Huge Bank Rip-Off
by John Brown
Issue 134 - June 24, 2009
Imagine that a banker would have the courage and integrity to say publicly that the government bailout was a rip-off for the banks! That is precisely what BB&T's Chairman, John Allison told a large audience at the Competitive Enterprise Institute’s 20th Anniversary dinner in Washington this month. As the witty Wall Street blog StreetInsider.com put it, Allison
unloaded on U.S. federal regulators which he said "strong-armed" healthy banks into participating in the controversial TARP ( Troubled Asset Relief Program) . The exec told the audience that the TARP "was a huge rip-off for us", a comment which caused listeners to jump up in enthusiastic agreement.
As Judith Burns noted in the Wall Street Journal on-line, Allison “complained that the Winston-Salem bank was paying 9% on federal borrowing ‘we didn't want in the first place.’” He said healthy banks were forced into the $700 billion federal bailout so as not to adversely affect failing financial firms, an approach he said conflicts with "the American sense of life."

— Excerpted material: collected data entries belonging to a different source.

Lemma login_opens_session_witness :
  (∃ response s',
     login_teacher (mkLoginRequest "mr.smith" "secret") demo_token
       (initial_state demo_credentials) = (Return response, s')
     ∧ teacher_sessions s' = {[ demo_token := "mr.smith" ]}
     ∧ require_teacher (request_with demo_token) s' = (Return "mr.smith", s'))
  ∧ login_teacher (mkLoginRequest "mr.smith" "guess") demo_token
      (initial_state demo_credentials)
    = (Raise (mkHTTPException 401 "Invalid username or password"),
       initial_state demo_credentials)
  ∧ login_teacher (mkLoginRequest "ghost" "secret") demo_token
      (initial_state demo_credentials)
    = (Raise (mkHTTPException 401 "Invalid username or password"),
       initial_state demo_credentials).
Proof.
  assert (Htoken : Py.token_urlsafe_32 demo_token) by reflexivity.
  split; [|split].
  - destruct (proj1 (login_opens_session (initial_state demo_credentials)
                       "mr.smith" "secret" demo_token
                       initial_state_reachable Htoken))
      as (response & s' & Hcall & _ & Hsessions & _ & _ & Hgate & _).
    + vm_compute. reflexivity.
    + exists response, s'. split; [exact Hcall|]. split.
      * rewrite Hsessions. reflexivity.
      * apply Hgate. vm_compute. reflexivity.
  - apply (proj2 (login_opens_session (initial_state demo_credentials)
                    "mr.smith" "guess" demo_token
                    initial_state_reachable Htoken)).
    right. exists "secret". split; [vm_compute; reflexivity | discriminate].
  - apply (proj2 (login_opens_session (initial_state demo_credentials)
                    "ghost" "secret" demo_token
                    initial_state_reachable Htoken)).
    left. vm_compute. reflexivity.
Defined.

Lemma logout_closes_session_witness :
  reachable demo_state
  ∧ ∃ response s',
      logout_teacher (request_with demo_token) demo_state = (Return response, s')
      ∧ teacher_sessions s' = ∅
      ∧ signup_for_activity "Chess Club" "new@mergington.edu"
          (request_with demo_token) s' = (Raise unauthorized, s').
Proof.
  split; [exact demo_state_reachable|].
  destruct (logout_closes_session demo_state (request_with demo_token)
              demo_state_reachable)
    as (response & s' & Hcall & _ & Hsessions & _ & _ & _ & Hafter).
  exists response, s'. split; [exact Hcall|]. split.
  - rewrite Hsessions. vm_compute. reflexivity.
  - apply (Hafter (request_with demo_token) "Chess Club" "new@mergington.edu").
    reflexivity.
Defined.



Lemma mutation_touches_one_roster_witness :
  signup_for_activity "Chess Club" "new@mergington.edu"
    (request_with demo_token) demo_state
  = (Return (mkResponse
               [("message", "Signed up new@mergington.edu for Chess Club")]
               NoCookie),
     store_activity demo_state "Chess Club"
       (with_participants seed_chess_club
          (participants seed_chess_club ++ ["new@mergington.edu"])))
  ∧ teacher_sessions
      (store_activity demo_state "Chess Club"
         (with_participants seed_chess_club
            (participants seed_chess_club ++ ["new@mergington.edu"])))
    = teacher_sessions demo_state
  ∧ activities
      (store_activity demo_state "Chess Club"
         (with_participants seed_chess_club
            (participants seed_chess_club ++ ["new@mergington.edu"])))
      !! "Math Club"
    = activities demo_state !! "Math Club".
Proof.
  assert (Hcall :
    signup_for_activity "Chess Club" "new@mergington.edu"
      (request_with demo_token) demo_state
    = (Return (mkResponse
                 [("message", "Signed up new@mergington.edu for Chess Club")]
                 NoCookie),
       store_activity demo_state "Chess Club"
         (with_participants seed_chess_club
            (participants seed_chess_club ++ ["new@mergington.edu"]))))
    by (vm_compute; reflexivity).
  split; [exact Hcall|].
  destruct (mutation_touches_one_roster _ _ _ _ _ _ (or_introl Hcall))
    as (_ & Hs & Hother & _).
  split; [exact Hs|]. apply Hother. discriminate.
Defined.

(** ** Further properties of the handlers *)

Lemma get_current_teacher_eq (request : Request) (s : State) :
  get_current_teacher request s
  = (Return match cookies request !! session_cookie with
            | Some token =>
                if Py.truthy token then teacher_sessions s !! token else None
            | None => None
            end, s).
Proof.
  unfold get_current_teacher. unfold_monad.
  destruct (cookies request !! session_cookie) as [t|]; [|done].
  by destruct (Py.truthy t).
Qed.

(** Induction over the requests served since start-up. *)
Lemma reachable_induction (P : State → Prop) :
  (∀ file credentials,
     load_teachers file = Loaded credentials → P (initial_state credentials)) →
  (∀ s c, reachable s → well_formed_call c → P s → P (step s c)) →
  ∀ s, reachable s → P s.
Proof.
  intros Hinit Hstep s (file & credentials & calls & Hload & Hwf & ->).
  induction calls as [|c calls IH] using rev_ind.
  - by apply (Hinit file).
  - apply Forall_app in Hwf as [Hwf Hc]. rewrite Forall_singleton in Hc.
    rewrite run_snoc. apply Hstep; [|done|by apply IH].
    by exists file, credentials, calls.
Qed.

Lemma login_raise_state credentials session_token s e s' :
  login_teacher credentials session_token s = (Raise e, s') →
  s' = s ∧ e = mkHTTPException 401 "Invalid username or password".
Proof.
  rewrite login_teacher_cases.
  destruct (teacher_credentials s !! username credentials) as [x|];
    [|by intros [= <- <-]].
  destruct (Py.truthy x && bool_decide (x = password credentials));
    [done | by intros [= <- <-]].
Qed.

(** X1: a request that is answered with an error has changed nothing:
    whichever of the four handlers raises, the globals after the call
    are the globals before it. *)
Theorem failed_call_changes_nothing (c : Call) (s s' : State) (e : HTTPException) :
  handle c s = (Raise e, s') → s' = s.
Proof.
  destruct c as [cr tok|rq|name email rq|name email rq]; simpl.
  - by intros [-> _]%login_raise_state.
  - by rewrite logout_teacher_cases.
  - apply signup_raise_state.
  - apply unregister_raise_state.
Qed.

(** X2: the only errors the handlers raise are 400, 401 and 404; login
    raises nothing but 401 and logout raises nothing at all. *)
Theorem raised_status_codes (c : Call) (s s' : State) (e : HTTPException) :
  handle c s = (Raise e, s') →
  match c with
  | CallLogin _ _ => status_code e = 401
  | CallLogout _ => False
  | CallSignup _ _ _ | CallUnregister _ _ _ =>
      status_code e = 401 ∨ status_code e = 404 ∨ status_code e = 400
  end.
Proof.
  destruct c as [cr tok|rq|name email rq|name email rq]; simpl.
  - by intros [_ ->]%login_raise_state.
  - by rewrite logout_teacher_cases.
  - rewrite signup_for_activity_gate.
    destruct (require_teacher_cases s rq) as [(t & _ & ->)|[_ ->]].
    + destruct (activities s !! name) as [a|];
        [|intros [= <- _]; right; by left].
      case_bool_decide; [|done]. intros [= <- _]. right. by right.
    + intros [= <- _]. by left.
  - rewrite unregister_from_activity_gate.
    destruct (require_teacher_cases s rq) as [(t & _ & ->)|[_ ->]].
    + destruct (activities s !! name) as [a|];
        [|intros [= <- _]; right; by left].
      case_bool_decide; [|done]. intros [= <- _]. right. by right.
    + intros [= <- _]. by left.
Qed.

Lemma run_credentials (calls : list Call) (s : State) :
  teacher_credentials (run calls s) = teacher_credentials s.
Proof.
  induction calls as [|c calls IH] using rev_ind; [done|].
  by rewrite run_snoc, step_credentials.
Qed.

(** X3: the credential store is read-only after start-up: in every
    state of the running service it is the dictionary [load_teachers]
    returned, so it is not empty and holds no empty user name or
    password. *)
Theorem credentials_never_change (file : option TeachersFile)
    (credentials : PyDict) (calls : list Call) :
  load_teachers file = Loaded credentials →
  teacher_credentials (run calls (initial_state credentials)) = credentials
  ∧ credentials ≠ ∅
  ∧ ∀ u p, credentials !! u = Some p → u ≠ EmptyString ∧ p ≠ EmptyString.
Proof.
  intros Hload. split; [apply run_credentials|].
  split; [by apply (load_teachers_nonempty file) | by apply (load_teachers_names file)].
Qed.

Lemma step_catalog (s : State) (c : Call) (activity_name : string) :
  catalog_entry <$> (activities (step s c) !! activity_name)
  = catalog_entry <$> (activities s !! activity_name).
Proof.
  unfold step. destruct c as [cr tok|rq|name email rq|name email rq]; simpl.
  - rewrite login_teacher_cases.
    destruct (teacher_credentials s !! username cr) as [e|]; [|done].
    by destruct (Py.truthy e && bool_decide (e = password cr)).
  - rewrite logout_teacher_cases. simpl.
    destruct (cookies rq !! session_cookie) as [t|]; [|done].
    by destruct (Py.truthy t).
  - destruct (signup_for_activity name email rq s) as [[r|e] s'] eqn:Hcall; simpl.
    + apply signup_return_inv in Hcall as (t & a & _ & Ha & _ & ->).
      unfold store_activity. simpl. rewrite lookup_insert.
      case_decide as Heq; [|done]. subst. by rewrite Ha.
    + by apply signup_raise_state in Hcall as ->.
  - destruct (unregister_from_activity name email rq s) as [[r|e] s'] eqn:Hcall; simpl.
    + apply unregister_return_inv in Hcall as (t & a & _ & Ha & _ & ->).
      unfold store_activity. simpl. rewrite lookup_insert.
      case_decide as Heq; [|done]. subst. by rewrite Ha.
    + by apply unregister_raise_state in Hcall as ->.
Qed.

(** X4: no request adds, drops or re-describes an activity: in every
    state of the running service [GET /activities] returns a dictionary
    with exactly the names of the seed database, each with its seed
    description, schedule and capacity; only rosters differ. *)
Theorem catalog_is_fixed (s : State) :
  reachable s →
  ∃ listing,
    get_activities s = (Return listing, s)
    ∧ dom listing = dom seed_activities
    ∧ ∀ activity_name,
        catalog_entry <$> (listing !! activity_name)
        = catalog_entry <$> (seed_activities !! activity_name).
Proof.
  intros Hreach. exists (activities s). split; [done|].
  assert (Hcat : ∀ activity_name,
    catalog_entry <$> (activities s !! activity_name)
    = catalog_entry <$> (seed_activities !! activity_name)).
  { revert s Hreach. apply (reachable_induction (λ s, ∀ activity_name,
      catalog_entry <$> (activities s !! activity_name)
      = catalog_entry <$> (seed_activities !! activity_name))).
    - done.
    - intros s c _ _ IH name. by rewrite step_catalog. }
  split; [|done].
  apply set_eq. intros name. rewrite !elem_of_dom.
  specialize (Hcat name).
  destruct (activities s !! name), (seed_activities !! name);
    simpl in Hcat; try done; split; intros [? ?]; done.
Qed.

(** ** Sessions *)

Lemma step_sessions_issued (s : State) (c : Call) :
  well_formed_call c → sessions_issued s → sessions_issued (step s c).
Proof.
  intros Hwf Hs. unfold step.
  destruct c as [cr tok|rq|name email rq|name email rq]; simpl.
  - rewrite login_teacher_cases.
    destruct (teacher_credentials s !! username cr) as [e|] eqn:He; [|done].
    destruct (Py.truthy e && bool_decide (e = password cr)); [|done].
    intros token u. simpl. rewrite lookup_insert.
    case_decide as Heq; [|apply Hs].
    intros [= <-]. subst token. split; [exact Hwf | by rewrite He].
  - rewrite logout_teacher_cases. simpl.
    destruct (cookies rq !! session_cookie) as [t|]; [|done].
    destruct (Py.truthy t); [|done].
    intros token u. simpl. rewrite lookup_delete.
    case_decide; [done|apply Hs].
  - destruct (signup_for_activity name email rq s) as [[r|e] s'] eqn:Hcall; simpl.
    + by apply signup_return_inv in Hcall as (t & a & _ & _ & _ & ->).
    + by apply signup_raise_state in Hcall as ->.
  - destruct (unregister_from_activity name email rq s) as [[r|e] s'] eqn:Hcall; simpl.
    + by apply unregister_return_inv in Hcall as (t & a & _ & _ & _ & ->).
    + by apply unregister_raise_state in Hcall as ->.
Qed.

Lemma reachable_sessions_issued (s : State) :
  reachable s → sessions_issued s.
Proof.
  revert s. apply reachable_induction.
  - intros file credentials _ token u. simpl. by rewrite lookup_empty.
  - intros s c _ Hwf IH. by apply step_sessions_issued.
Qed.

(** X5: whoever passes the gate is a teacher of the credential store:
    in the running service, when [require_teacher] returns a name, the
    globals are untouched, the request carries a session cookie, its
    token is mapped to that name in the session table, and the name has
    a password in the credential store. *)
Theorem gate_admits_only_teachers (s s' : State) (request : Request)
    (teacher : string) :
  reachable s →
  require_teacher request s = (Return teacher, s') →
  s' = s
  ∧ (∃ token, presented_token request = Some token
              ∧ teacher_sessions s !! token = Some teacher)
  ∧ ∃ stored, teacher_credentials s !! teacher = Some stored.
Proof.
  intros Hreach Hgate.
  destruct (require_teacher_cases s request)
    as [(t & (token & Hc & _ & Hs & _) & Hret)|[_ Hraise]]; [|congruence].
  rewrite Hret in Hgate. injection Hgate as -> <-.
  split; [done|]. split; [by exists token|].
  by destruct (reachable_sessions_issued s Hreach token teacher Hs) as [_ [p Hp]];
    exists p.
Qed.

Burns remarked on the coincidence that Kenneth Lewis of Bank of America testified to Congress the same day that he was “strongly advised” by government officials to acquire the failing Merrill Lynch against his better judgment.
Allison denied the contention that deregulation caused the financial crisis. He said the government "misregulated" rather than deregulated. Explicit government programs to force mortgages to high-risk home borrowers by government-supported mortgage lenders Fannie Mae and Freddie Mac in conjunction with extraordinarily low Federal Reserve interest rates were the major causes, he insisted.
Allison predicted there would be "some kind of economic recovery" but would not say it would be long-lasting. Indeed, banks like his are not lending what they would like "because the regulators are all over us."
The good news is that BB&T is one of 10 banks planning to return the government bailout funds.
StreetInsider.com summed it best:
The BB&T exec blamed the current financial mess on the Fed, which kept interest rates too low for too long, according to Allison. Apparently looking for more blood-boiling comments for government officials to roil over, Allison concluded the speech by saying that ‘It's a myth that regulators are encouraging banks to make loans.’ Ouch.”